About this exercise
Below are the entries. Transcribe exactly the lines from the one with "frontend := f;" through the one with "(drop 4 (row_cells", ends included, and leave out all others.
[[ Source material open ]]
(** C8 (subtree absence).  A tracked subtree for which [git archive]
    delivers nothing, as for a path the commit does not have, has the metric
    [{0, 0, 0}] in every row assembled for the commit, and its three cells
    are ["0"]; the absence alone never makes the step fail: the step then
    fails exactly when the other subtree's block raises.  The same metric
    results when the subtree is not in the temporary tree after unpacking,
    and [run_cloc] answers it for any directory that does not exist. *)
Theorem subtree_absence (w : World) (commit : string) (st : State)
    (temp_dir : list string) :
  mkdtemp w (tmpfs st) = Some temp_dir ->
  (archive_failed w commit "src" ->
   (collect_stats_for_commit w commit st).1
   = Returned
       match (measure_subtree w commit temp_dir "backend" ["src-tauri"; "src"]
                "src-tauri/src" (with_temp_dir temp_dir st)).1 with
       | Returned b =>
           Some {| frontend := zero_metric; backend := b; total_code := code b |}
       | Raised => None
       end)
  /\ (archive_failed w commit "src-tauri/src" ->
      (collect_stats_for_commit w commit st).1
      = Returned
          match (measure_subtree w commit temp_dir "frontend" ["src"] "src"
                   (with_temp_dir temp_dir st)).1 with
          | Returned f =>
              Some {| frontend := f; backend := zero_metric; total_code := code f |}
          | Raised => None
          end)
  /\ (forall s date,
        (collect_stats_for_commit w commit st).1 = Returned (Some s) ->
        (archive_failed w commit "src" ->
         frontend s = zero_metric
         /\ take 3 (drop 1 (row_cells date s)) = ["0"; "0"; "0"])
        /\ (archive_failed w commit "src-tauri/src" ->
            backend s = zero_metric
            /\ take 3 (drop 4 (row_cells date s)) = ["0"; "0"; "0"]))
  /\ (forall name tracked pathspec st1 m st2,
        measure_subtree w commit temp_dir name tracked pathspec st1 = (Returned m, st2) ->
        path_exists (temp_dir ++ [name] ++ tracked) st2 = false ->
        m = zero_metric)
  /\ (forall directory st1,
        path_exists directory st1 = false -> run_cloc w directory st1 = zero_metric).
Proof.
  intros Hm. split; [| split; [| split; [| split]]].
  - intros Ha. rewrite (collect_stats_result w commit st temp_dir Hm).
    rewrite measure_subtree_archive_failed by exact Ha.
    destruct (measure_subtree w commit temp_dir "backend" _ _ _) as [[b|] st3];
      reflexivity.
  - intros Ha. rewrite (collect_stats_result w commit st temp_dir Hm).
    destruct (measure_subtree w commit temp_dir "frontend" _ _ _) as [[f|] st2];
      [| reflexivity].
    rewrite measure_subtree_archive_failed by exact Ha. simpl.
    now rewrite N.add_0_r.
  - intros s date Hs.
    destruct (collect_stats_some w commit st s Hs) as (_ & H1 & H2 & _).
    split; intros Ha.
    + unfold row_cells. rewrite (H1 Ha). split; reflexivity.
    + unfold row_cells. rewrite (H2 Ha). split; reflexivity.
  - intros name tracked pathspec st1 m st2. unfold measure_subtree.
    destruct (git w _) as [[out rc]|]; [| discriminate].
    destruct ((rc =? 0)%Z && truthy out); [| now intros [= <- <-]].
    destruct (mkdir _ st1) as [[[]|] st1']; [| discriminate].
    destruct (tar_xf w out) as [entries|]; [| discriminate].
    rewrite <- app_assoc.
    destruct (path_exists _ _) eqn:E; intros [= <- <-]; [congruence | reflexivity].
  - intros directory st1 E. unfold run_cloc. now rewrite E.
Qed.

(** C9 (scoped cleanup).  [collect_stats_for_commit] always returns to the
    driver, with statistics or with [None], never with an exception, and
    when it does nothing is left at or below the temporary directory it
    created; the ledger and every other path are as before.  When
    [mkdtemp] itself raises nothing was created and the state is as
    before. *)
Theorem scoped_cleanup (w : World) (commit : string) (st : State) :
  let r := collect_stats_for_commit w commit st in
  (exists v, r.1 = Returned v)
  /\ ledger r.2 = ledger st
  /\ match mkdtemp w (tmpfs st) with
     | Some temp_dir =>
         (forall q, temp_dir `prefix_of` q -> tmpfs r.2 !! q = None)
         /\ (forall q, ¬ temp_dir `prefix_of` q -> tmpfs r.2 !! q = tmpfs st !! q)
     | None => r.2 = st
     end.
Proof.
  intros r. subst r.
  destruct (collect_stats_state w commit st) as (Hv & Hl & Hfs).
  split; [exact Hv |]. split; [exact Hl |].
  destruct (mkdtemp w (tmpfs st)) as [temp_dir|] eqn:Hm.
  - rewrite Hfs. split.
    + intros q Hq. now apply outside_lookup_under.
    + intros q Hq. unfold outside.
      destruct (tmpfs st !! q) as [n|] eqn:E.
      * apply map_lookup_filter_Some. split; [exact E | exact Hq].
      * apply map_lookup_filter_None. now left.
  - now rewrite collect_stats_no_temp_dir by exact Hm.
Qed.

Example first_run :
  main two_day_world [] fresh
  = (Returned tt, {| ledger := Some (ledger_text [first_row; second_row]); tmpfs := ∅ |}).
Proof. vm_compute. reflexivity. Qed.

Example second_run_appends_nothing :
  main two_day_world [] (main two_day_world [] fresh).2 = main two_day_world [] fresh.
Proof. vm_compute. reflexivity. Qed.

Example resumed_run :
  ledger (main two_day_world [] resumed).2 = Some (ledger_text [first_row; second_row]).
Proof. vm_compute. reflexivity. Qed.

Example cleanup_after_tar_failure :
  collect_stats_for_commit no_tar_world "abc123" fresh = (Returned None, fresh).
Proof. vm_compute. reflexivity. Qed.

Example simple_counter_counts : count_lines_simple ["t"] unpacked = 1.
Proof. vm_compute. reflexivity. Qed.

(** ** The theorems at concrete inputs *)

Lemma resume_correctness_witness :
  ("--full" ∉ ([] : list string))
  /\ ledger resumed = Some (ledger_text ([] ++ [first_row]))
  /\ plain_day (day first_row) = true
  /\ exists new,
       ledger (main two_day_world [] resumed).2
       = Some (ledger_text ([] ++ [first_row] ++ new))
       /\ Forall (fun n => day n ∈ enumerated two_day_world
                           /\ str_lt (day first_row) (day n)
                           /\ forall D d, date_of (day first_row) = Some D ->
                                          date_of (day n) = Some d -> chrono_lt D d) new.
Proof.
  assert (H : "--full" ∉ ([] : list string)) by (intros H; inversion H).
  split; [exact H |]. split; [reflexivity |]. split; [reflexivity |].
  apply (proj1 (resume_correctness two_day_world [] resumed H) [] first_row);
    reflexivity.
Defined.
[[ Source material closed ]]
Result of this exercise
              Some {| frontend := f; backend := zero_metric; total_code := code f |}
          | Raised => None
          end)
  /\ (forall s date,
        (collect_stats_for_commit w commit st).1 = Returned (Some s) ->
        (archive_failed w commit "src" ->
         frontend s = zero_metric
         /\ take 3 (drop 1 (row_cells date s)) = ["0"; "0"; "0"])
        /\ (archive_failed w commit "src-tauri/src" ->
            backend s = zero_metric
            /\ take 3 (drop 4 (row_cells date s)) = ["0"; "0"; "0"]))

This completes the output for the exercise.